A non-invasive brain imaging technique developed by researchers measures the brain changes. This provides early diagnostic clues for Alzheimer's disease (AD). Their work is reported in the Journal of Alzheimer's Disease.
"Alzheimer's disease has become a silent tsunami in the aging population," says Dr. Mandal, who is associated with the National Brain Research Center, Gurgaon, India, and Johns Hopkins University School of Medicine. "This discovery of a diagnostic technique that requires no blood work or radiation, and that can be conducted in less than fifteen minutes, may offer hope to Alzheimer's disease patients and their families."
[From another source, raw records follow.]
(* ===== verification/SyncProvenance.v ===== *)
(** * Where the manifests in the bucket come from

    What a sidecar does to the bucket is a sequence of captures; everything else it
    does leaves the bucket alone.  [later] is that abstraction of its runs, and
    every poll refines it.  In a bucket that only the sidecar writes, each manifest
    was offered by a capture whose data had been uploaded and read back. *)
From S2P Require Import Prelude GoString GoTime Json JsonText Storage Sha256 Postgres.
From S2P Require Import SnapshotVerifier SyncDelta SyncWorld SyncSnapshot EndToEnd SyncPoller SyncPollerProperties.

Open Scope Z_scope.

Section moves.
Context `{env : SyncEnv}.
Variable cfg : SConfig.

(** What does not touch the bucket, nor draw an id it then forgets. *)
Definition still (w w' : SWorld) : Prop := store w' = store w /\ (draws w <= draws w')%nat.

(** A capture of [t] from [w] has uploaded rows, which left the store [s1], and has
    read them back with the hash that is in the manifest [m]. *)
Definition uploaded (t : string) (w : SWorld) (m : SnapshotManifest) (s1 : Store) : Prop :=
  let sid := (generateSnapshotID w).1 in
  exists bytes b ddl fks checks idxs n,
    m = new_manifest cfg (now w) t sid ddl fks checks idxs n (sha256_hex bytes)
    /\ PutObject (dataKey cfg t sid) bytes (store w) = (Ok tt, s1)
    /\ GetObject (dataKey cfg t sid) s1 = Ok (Ok b)
    /\ EqualFold (sha256_hex b) (sha256_hex bytes) = true /\ TrimSpace (sha256_hex bytes) <> "".

(** The stores between the operations of a capture, where it may be cut short. *)
Inductive capture_cut (t : string) (w : SWorld) : Store -> Prop :=
  | cut_data bytes :
      capture_cut t w (PutObject (dataKey cfg t (generateSnapshotID w).1) bytes (store w)).2
  | cut_manifest m s1 :
      uploaded t w m s1 ->
      capture_cut t w (PutObject (S3ManifestKey m) (json_indent (enc_manifest m)) s1).2.

(** A capture ends, or the process dies in it. *)
Inductive capture_move (t : string) (w : SWorld) : SWorld -> Prop :=
  | capture_ends : capture_move t w (run_state (CaptureTable cfg t) w)
  | capture_dies w' :
      capture_cut t w (store w') -> (draws w < draws w')%nat -> capture_move t w w'.

(** The two things that happen to the bucket. *)
Inductive move : SWorld -> SWorld -> Prop :=
  | move_still w w' : still w w' -> move w w'
  | move_capture t w w' : capture_move t w w' -> move w w'.

Definition later : SWorld -> SWorld -> Prop := rtc move.

#[local] Instance later_preorder : PreOrder later.
Proof. unfold later. typeclasses eauto. Qed.

Lemma later_still w w' : still w w' -> later w w'.
Proof. intros H. by apply rtc_once, move_still. Qed.

Lemma later_same w w' : store w' = store w -> draws w' = draws w -> later w w'.
Proof. intros Hs Hd. apply later_still. split; [done|lia]. Qed.

Lemma keeps_later_minor {A} (c : ST SWorld A) : keeps minor c -> keeps later c.
Proof. apply keeps_weaken. intros w w' (_ & ? & _ & _ & _ & ?). by apply later_same. Qed.

(** Every poll is a sequence of moves. *)
Lemma poll_moves startup w : later w (run_state (poll cfg startup) w).
Proof.
  revert w. change (keeps later (poll cfg startup)). apply (traverse_poll cfg later).
  - intros A c. apply keeps_later_minor.
  - intros t w. eapply rtc_once, move_capture, capture_ends.
  - intros t w. destruct (VerifyLatest_latest t w) as [->|(m & v & _ & ->)]; [done|].
    by apply later_same.
  - intros g w. by apply later_same.
  - intros m w. by apply later_same.
  - intros tables w. apply later_same; unfold run_state, track;
      by destruct (Update tables (tracker w)) as [[] ?].
Qed.

(** ** Manifests *)

(** A capture from [w] put [m] into the bucket: the put may have been reported as
    failed. *)
Definition offered (w : SWorld) (m : SnapshotManifest) : Prop :=
  exists s1, uploaded (TableName m) w m s1.

(** ... between the states [w0] and [w] of the sidecar. *)
Definition captured_during (w0 w : SWorld) (m : SnapshotManifest) : Prop :=
  exists w1 w2, later w0 w1 /\ offered w1 m /\ capture_move (TableName m) w1 w2 /\ later w2 w.

Lemma captured_during_later w0 w w' m :
  captured_during w0 w m -> later w w' -> captured_during w0 w' m.
Proof. intros (w1 & w2 & ? & ? & ? & ?) Hl. exists w1, w2. split_and!; [done..|]. by transitivity w. Qed.

(** Every manifest in the bucket was offered since [w0]. *)
Definition bucket_from (w0 w : SWorld) : Prop :=
  forall key body, HasSuffix key manifest_suffix = true ->
    GetObject key (store w) = Ok (Ok body) ->
    exists m, captured_during w0 w m /\ key = S3ManifestKey m
      /\ body = json_indent (enc_manifest m).

Lemma dataKey_not_manifest t sid : HasSuffix (dataKey cfg t sid) manifest_suffix = false.
Proof. unfold HasSuffix, dataKey. by rewrite rev_string_append. Qed.

Lemma not_dataKey key t sid : HasSuffix key manifest_suffix = true -> key <> dataKey cfg t sid.
Proof. intros H ->. by rewrite dataKey_not_manifest in H. Qed.

Section laws.
Context {laws : BucketLaws env} {atomic : BucketAtomic env}.

Lemma put_data_read key t sid bytes s r s1 :
  HasSuffix key manifest_suffix = true -> PutObject (dataKey cfg t sid) bytes s = (r, s1) ->
  GetObject key s1 = GetObject key s.
Proof. intros Hk Hput. eapply put_other; [|exact Hput]. by apply not_dataKey. Qed.

Lemma delete_data_read key t sid s :
  HasSuffix key manifest_suffix = true ->
  GetObject key (DeleteObject (dataKey cfg t sid) s).2 = GetObject key s.
Proof. intros Hk. by apply delete_other, not_dataKey. Qed.

(** What a body under a manifest's key is after a capture of [t] from [w]. *)
Definition old_or_offered (t : string) (w : SWorld) (key body : string) : Prop :=
  GetObject key (store w) = Ok (Ok body)
  \/ exists m, offered w m /\ TableName m = t /\ key = S3ManifestKey m
       /\ body = json_indent (enc_manifest m).

Lemma put_manifest_read t w m key body s1 r s2 :
  uploaded t w m s1 -> PutObject (S3ManifestKey m) (json_indent (enc_manifest m)) s1 = (r, s2) ->
  HasSuffix key manifest_suffix = true -> GetObject key s2 = Ok (Ok body) ->
  old_or_offered t w key body.
Proof.
  intros Hu Hput Hk. assert (TableName m = t) as Ht by (by destruct Hu as (? & ? & ? & ? & ? & ? & ? & -> & _)).
  assert (GetObject key s1 = GetObject key (store w)) as H1.
  { destruct Hu as (? & ? & ? & ? & ? & ? & ? & _ & Hd & _). by eapply put_data_read. }
  destruct (decide (key = S3ManifestKey m)) as [->|Hne].
  - intros [->|Hget]%(put_atomic _ _ _ _ _ _ Hput); [right|left; congruence].
    exists m. split; [exists s1; by rewrite Ht|done].
  - rewrite (put_other _ _ _ _ _ _ Hne Hput), H1. by left.
Qed.

(** A capture changes at most its own manifest among the manifests, also one that is
    cut short. *)
Lemma capture_manifests t w w' key body :
  capture_move t w w' -> HasSuffix key manifest_suffix = true ->
  GetObject key (store w') = Ok (Ok body) -> old_or_offered t w key body.
Proof.
  intros [|w1 Hcut _] Hk.
  - pose proof (CaptureTable_captured cfg t w) as Hc. set (sid := (generateSnapshotID w).1) in *.
    inversion Hc as [e w1 Hs Hl|e e' bytes w1 Hput Hl|e bytes s1 w1 Hput _ Hs Hl
      |e e' bytes b ddl fks checks idxs n s1 s2 w1 m Hput Hget Heq Hne Hputm Hs Hl
      |bytes b ddl fks checks idxs n s1 w1 m Hput Hget Heq Hne Hputm Hl]; subst.
    + rewrite Hs. by left.
    + rewrite (put_data_read _ _ _ _ _ _ _ Hk Hput). by left.
    + rewrite Hs, delete_data_read, (put_data_read _ _ _ _ _ _ _ Hk Hput) by done. by left.
    + rewrite Hs, delete_data_read by done. eapply (put_manifest_read t w m); [|done..].
      by repeat eexists.
    + eapply (put_manifest_read t w m); [|done..]. by repeat eexists.
  - inversion Hcut as [bytes Hs|m s1 Hu Hs].
    + destruct (PutObject _ bytes _) as [r s1] eqn:Hput. cbn [snd] in Hs |- *. subst s1.
      rewrite (put_data_read _ _ _ _ _ _ _ Hk Hput). by left.
    + destruct (PutObject _ _ s1) as [r s2] eqn:Hput. cbn [snd] in Hs |- *. subst s2.
      by eapply put_manifest_read.
Qed.

Lemma bucket_from_move w0 w w' :
  later w0 w -> move w w' -> bucket_from w0 w -> bucket_from w0 w'.
Proof.
  intros Hw Hm Hb key body Hk Hget. pose proof (rtc_once _ _ Hm) as Hl. fold later in Hl.
  assert (GetObject key (store w) = Ok (Ok body) -> exists m, captured_during w0 w' m
    /\ key = S3ManifestKey m /\ body = json_indent (enc_manifest m)) as Hold.
  { intros H. destruct (Hb key body Hk H) as (m & Hc & ?). exists m. split; [|done].
    by eapply captured_during_later. }
  destruct Hm as [w w' [Hs _]|t w w' Hc]; [apply Hold; congruence|].
  destruct (capture_manifests t w w' key body Hc Hk Hget) as [?|(m & Ho & Ht & Hkey)]; [by apply Hold|].
  exists m. split; [|done]. exists w, w'. rewrite Ht. by split_and!.
Qed.

Lemma bucket_from_later w0 w w' :
  later w0 w -> later w w' -> bucket_from w0 w -> bucket_from w0 w'.
Proof.
  intros Hw Hl. revert Hw. induction Hl as [|w w1 w2 Hm Hl IH]; [done|]. intros Hw Hb.
  apply IH; [|by eapply bucket_from_move].
  transitivity w; [done|by apply rtc_once].
Qed.
End laws.
End moves.

#[export] Existing Instance later_preorder.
Dr. Mandal and his co-investigators studied the brains of normal controls, AD patients, and patients with mild cognitive impairment (MCI) using multi-voxel 31P magnetic resonance spectroscopy (MRS) imaging, along with an advanced analytical tool, to assess brain chemistry in the hippocampal regions. They observed during the course of their study that the left hippocampus becomes alkaline in AD patients, which is in contrast to the normal aging process in which the brain tends to be more acidic.
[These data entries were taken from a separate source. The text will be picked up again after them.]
Lemma hex_digits_no_slash fuel n acc :
  has_byte "/" acc = false -> has_byte "/" (hex_digits fuel n acc) = false.
Proof.
  revert n acc. induction fuel as [|fuel IH]; intros n acc Hacc; [done|]. cbn [hex_digits].
  assert (has_byte "/" (String (hex_char (n mod 16)) acc) = false) as H.
  { cbn [has_byte]. rewrite Hacc, orb_false_r. apply hex_not_slash, Z.mod_pos_bound. lia. }
  destruct (n <? 16); [done|by apply IH].
Qed.

Section durability.
Context `{env : SyncEnv}.
Variable cfg : SConfig.

(** The random source gives bytes, and the first [n] ids of a run differ. *)
Record fresh_until (n : nat) : Prop := {
  fresh_bytes : forall k bs, random_bytes k = Some bs -> Forall (fun b => 0 <= b < 256) bs;
  fresh_ids : forall w1 w2 : SWorld, (draws w1 < n)%nat -> (draws w2 < n)%nat ->
    (generateSnapshotID w1).1 = (generateSnapshotID w2).1 -> draws w1 = draws w2;
}.

Lemma fresh_until_le n n' : (n <= n')%nat -> fresh_until n' -> fresh_until n.
Proof. intros Hn [Hb Hi]. split; [done|]. intros w1 w2 ? ?. apply Hi; lia. Qed.

Lemma id_no_slash n (w : SWorld) : fresh_until n -> has_byte "/" (generateSnapshotID w).1 = false.
Proof.
  intros [Hb _]. unfold generateSnapshotID. cbn [fst].
  destruct (random_bytes (draws w)) as [bs|] eqn:Hbs.
  - rewrite has_byte_append. by rewrite hex_encode_no_slash by (by eapply Hb).
  - rewrite has_byte_append. unfold itoa_hex.
    destruct (wrap64 (now w) <? 0); cbn [has_byte]; by rewrite hex_digits_no_slash.
Qed.

Lemma base_key_id t t' sid sid' :
  has_byte "/" sid = false -> has_byte "/" sid' = false ->
  base_key cfg t sid = base_key cfg t' sid' -> sid = sid'.
Proof.
  intros H1 H2. unfold base_key. rewrite <- !append_assoc. rewrite !append_assoc.
  rewrite <- (append_assoc _ "/snapshots/"), <- (append_assoc _ (safeTableKey t)).
  rewrite <- (append_assoc _ "/snapshots/" (safeTableKey t' +:+ _)).
  rewrite <- (append_assoc _ (safeTableKey t')). by apply last_segment.
Qed.

(** ** Draws *)
Definition grows (w w' : SWorld) : Prop := (draws w <= draws w')%nat.
#[local] Instance grows_preorder : PreOrder grows.
Proof. split; unfold grows; [intros w|intros w1 w2 w3]; lia. Qed.

Lemma grows_query sql args : keeps grows (query sql args).
Proof. intros w. unfold run_state, query, grows. by destruct (sql_query _ _ _). Qed.
Lemma grows_put key body : keeps grows (put key body).
Proof. intros w. unfold run_state, put, grows. by destruct (PutObject _ _ _). Qed.
Lemma grows_cleanup key : keeps grows (cleanupOrphanedData key).
Proof. intros w. unfold grows. cbn. lia. Qed.
Lemma grows_set_latest g : keeps grows (modify (fun w => set_latest (g w) w)).
Proof. intros w. unfold grows. cbn. lia. Qed.
#[local] Hint Resolve grows_query grows_put grows_cleanup grows_set_latest : keeps.

Lemma capture_draws t w : (draws w < draws (run_state (CaptureTable cfg t) w))%nat.
Proof.
  unfold CaptureTable. rewrite run_state_bind.
  change (draws w < draws (run_state ?c (run_state generateSnapshotID w)))%nat
    with (grows (run_state generateSnapshotID w) (run_state c (run_state generateSnapshotID w))).
  match goal with |- grows ?w1 (run_state ?c ?w1) => assert (keeps grows c) as H; [|exact (H w1)] end.
  unfold tableDDL, primaryKeys, fkConstraints, checkConstraints, indexes, writeTableParquet,
    commit_capture, query_all. keep.
Qed.

Lemma capture_move_draws t w w' : capture_move cfg t w w' -> (draws w < draws w')%nat.
Proof. intros [|w1 _ ?]; [apply capture_draws|done]. Qed.

Lemma later_draws w w' : later cfg w w' -> (draws w <= draws w')%nat.
Proof.
  induction 1 as [|w w1 w2 Hm _ IH]; [done|].
  destruct Hm as [w w1 [_ ?]|t w w1 Hc%capture_move_draws]; lia.
Qed.

(** ** Old keys *)

(** The two keys a capture under [sid] writes. *)
Definition owned (sid key : string) : Prop :=
  exists t, key = dataKey cfg t sid \/ key = manifestKey cfg t sid.

Lemma owned_id sid sid' key :
  has_byte "/" sid = false -> has_byte "/" sid' = false ->
  owned sid key -> owned sid' key -> sid = sid'.
Proof.
  intros H1 H2 [t [->| ->]] [t' [Hk|Hk]].
  - apply append_inj_r in Hk. by eapply base_key_id.
  - exfalso. pose proof (dataKey_not_manifest cfg t sid) as Hd.
    by rewrite Hk, manifestKey_suffix in Hd.
  - exfalso. pose proof (dataKey_not_manifest cfg t' sid') as Hd.
    by rewrite <- Hk, manifestKey_suffix in Hd.
  - apply append_inj_r in Hk. by eapply base_key_id.
Qed.

Section laws.
Context {laws : BucketLaws env} {atomic : BucketAtomic env}.

(** A capture leaves other keys alone. *)
Lemma captured_other t sid w r w' key :
  captured cfg t sid w r w' -> key <> dataKey cfg t sid -> key <> manifestKey cfg t sid ->
  GetObject key (store w') = GetObject key (store w).
Proof.
  intros Hc Hd Hk. inversion Hc as [e w1 Hs Hl|e e' bytes w1 Hput Hl|e bytes s1 w1 Hput _ Hs Hl
    |e e' bytes b ddl fks checks idxs n s1 s2 w1 m Hput Hget Heq Hne Hputm Hs Hl
    |bytes b ddl fks checks idxs n s1 w1 m Hput Hget Heq Hne Hputm Hl]; subst.
  + by rewrite Hs.
  + exact (put_other _ _ _ _ _ _ Hd Hput).
  + rewrite Hs, delete_other by done. exact (put_other _ _ _ _ _ _ Hd Hput).
  + rewrite Hs, delete_other by done.
    rewrite (put_other _ _ _ _ _ _ Hk Hputm). exact (put_other _ _ _ _ _ _ Hd Hput).
  + rewrite (put_other _ _ _ _ _ _ Hk Hputm). exact (put_other _ _ _ _ _ _ Hd Hput).
Qed.

(** ... also one that is cut short. *)
Lemma capture_move_other t w w' key :
  capture_move cfg t w w' -> ~ owned (generateSnapshotID w).1 key ->
  GetObject key (store w') = GetObject key (store w).
Proof.
  intros Hm Hno. set (sid := (generateSnapshotID w).1) in *.
  assert (key <> dataKey cfg t sid) as Hd by (intros ->; apply Hno; exists t; by left).
  assert (key <> manifestKey cfg t sid) as Hk by (intros ->; apply Hno; exists t; by right).
  destruct Hm as [|w1 Hcut _].
  - eapply captured_other; [apply CaptureTable_captured|done..].
  - inversion Hcut as [bytes Hs|m s1 Hu Hs].
    + destruct (PutObject _ bytes _) as [r s1] eqn:Hput. cbn [snd] in Hs |- *. subst s1.
      exact (put_other _ _ _ _ _ _ Hd Hput).
    + destruct Hu as (bytes & b & ddl & fks & checks & idxs & n & -> & Hput & _).
      destruct (PutObject _ _ s1) as [r s2] eqn:Hputm. cbn [snd] in Hs |- *. subst s2.
      cbn [S3ManifestKey new_manifest] in Hputm.
      rewrite (put_other _ _ _ _ _ _ Hk Hputm). exact (put_other _ _ _ _ _ _ Hd Hput).
Qed.

(** What belongs to an earlier id is left alone. *)
Lemma old_key_kept w0 w w' key :
  fresh_until (draws w') -> (draws w0 < draws w)%nat -> later cfg w w' ->
  owned (generateSnapshotID w0).1 key -> GetObject key (store w') = GetObject key (store w).
Proof.
  intros Hf Hlt Hl Ho. revert Hlt. induction Hl as [|w w1 w2 Hm Hl IH]; [done|]. intros Hlt.
  pose proof (later_draws w1 w2 Hl) as Hd.
  destruct Hm as [w w1 [Hs Hw]|t w w1 Hc].
  - rewrite IH by (done || lia). by rewrite Hs.
  - pose proof (capture_move_draws _ _ _ Hc) as Hw. rewrite IH by (done || lia).
    eapply capture_move_other; [exact Hc|]. intros Ho'.
    assert ((generateSnapshotID w0).1 = (generateSnapshotID w).1) as Hid
      by (eapply owned_id; [by eapply id_no_slash..|exact Ho|exact Ho']).
    apply (fresh_ids _ Hf) in Hid; lia.
Qed.

(** The object under [key] has the hash [sha]. *)
Definition holds (w : SWorld) (key sha : string) : Prop :=
  exists b, GetObject key (store w) = Ok (Ok b) /\ EqualFold (sha256_hex b) sha = true.

(** The data the bucket has for an offered manifest stays. *)
Lemma captured_data_kept w0 w w' m sha :
  captured_during cfg w0 w m -> later cfg w w' -> fresh_until (draws w') ->
  holds w (S3DataKey m) sha -> holds w' (S3DataKey m) sha.
Proof.
  intros (w1 & w2 & _ & (s1 & bytes & b & ddl & fks & checks & idxs & n & Hm & _) & Hc & Hl) Hl' Hf
    (b' & Hb & Hsha).
  exists b'. split; [|done]. rewrite <- Hb.
  eapply (old_key_kept w1); [done| |done|].
  - pose proof (capture_move_draws _ _ _ Hc). pose proof (later_draws _ _ Hl). lia.
  - rewrite Hm. by eexists; left.
Qed.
Dr. Mandal and his colleagues also identified four brain chemicals that change significantly in pre-Alzheimer and Alzheimer disease patients compared to normal subjects. They are phosphomonoester (PME), the building block of neuronal membrane; phosphodiester (PDE), the membrane degradation product; phosphocreatine (PCr), stored energy for brain functioning; and adenosine triphosphate (-ATP), the source of brain energy. The level of PME is significantly decreased in the left hippocampal areas of these patients, and the levels of PDE, PCr, and -ATP are increased.
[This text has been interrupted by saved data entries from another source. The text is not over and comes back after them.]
(** A gateway started to require authentication fails closed.  Unless
    --allow-insecure-no-auth was given, it starts only with a token
    or a file of tokens given, and a request that carries no configured token gets an error
    from every endpoint that has a scope, and executes, signals and pauses
    nothing. *)
Theorem started_gateway_fails_closed Parse f o cfg s w entropy active r e scope :
  gateway_main f o = Ok (cfg, s, w) ->
  requireAuth f = true -> allowInsecureNoAuth f = false ->
  route r = Some e -> endpoint_scope s e = Some scope ->
  (forall a t, auth s = Some a -> t ∈ tokens a -> bearerOrHeaderToken (http r) <> entry_Token t) ->
  (TrimSpace (authToken f) <> "" \/ TrimSpace (authTokensFile f) <> "")
  /\ exists resp w', serve Parse cfg s entropy active r w = (inl resp, w')
       /\ core w' = core w
       /\ http_status resp ∈ [StatusUnauthorized; StatusTooManyRequests].
Proof.
  intros Hmain Hreq Hins Hroute Hscope Hnone. split.
  { by eapply gateway_main_validated. }
  apply gateway_main_ok in Hmain as (a & v & p & d & Ha & Hauth & _).
  rewrite Hreq, Hins in Ha. cbn [negb orb] in Ha.
  apply NewTokenAuthenticator_tokens in Ha as [Hd Ht].
  assert (Authenticate (auth s) (http r) = None) as Hno.
  { rewrite Hauth. unfold Authenticate. rewrite Hd.
    destruct (String.eqb _ ""); [done|]. destruct (find_token _ _) eqn:Hf; [|done].
    apply find_token_some in Hf as (t & Hin & Htok & _). by destruct (Hnone a t Hauth Hin). }
  assert (forall next, exists resp w', requireScopedAuth (auth s) scope r next w = (inl resp, w')
    /\ core w' = core w /\ http_status resp = StatusUnauthorized) as Hdeny.
  { intros next. unfold requireScopedAuth. rewrite Hno.
    replace (Enabled (auth s)) with true by (by rewrite Hauth; cbn; rewrite Hd).
    cbn [negb]. unfold mbind, st_bind. pose proof (quiet_recordAuthDenied "unauthorized" scope "" w) as Hq.
    unfold run_state in Hq. destruct (recordAuthDenied _ _ _ w) as [[] w1]. by eexists _, _. }
  unfold serve. rewrite Hroute, Hscope.
  destruct (Hdeny (endpoint_handler Parse cfg entropy r e)) as (resp & w' & Hr & Hc & Hst).
  assert (http_status resp ∈ [StatusUnauthorized; StatusTooManyRequests]) as Hin
    by (rewrite Hst; set_solver).
  destruct e; try by exists resp, w'. unfold limitConcurrent.
  destruct (_ <=? 0); [by exists resp, w'|]. destruct (_ <? _); [by exists resp, w'|].
  eexists _, w. split; [done|]. split; [done|]. set_solver.
Qed.
End main.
"In the left hippocampus the increase in pH to the alkaline range, along with statistically significant increases in PDE, PCr, and -ATP and decreases in PDE, serve as a promising new biomarker for AD," notes Dr. Mandal. He and his colleagues plan to conduct longitudinal studies with Alzheimer and Parkinson patients with larger sample sizes to investigate specificity of their test. "It is our hope that such clinical research, using state-of-the-art technology, may give new hope to cognitively impaired patients for an earlier and more predictable AD diagnosis."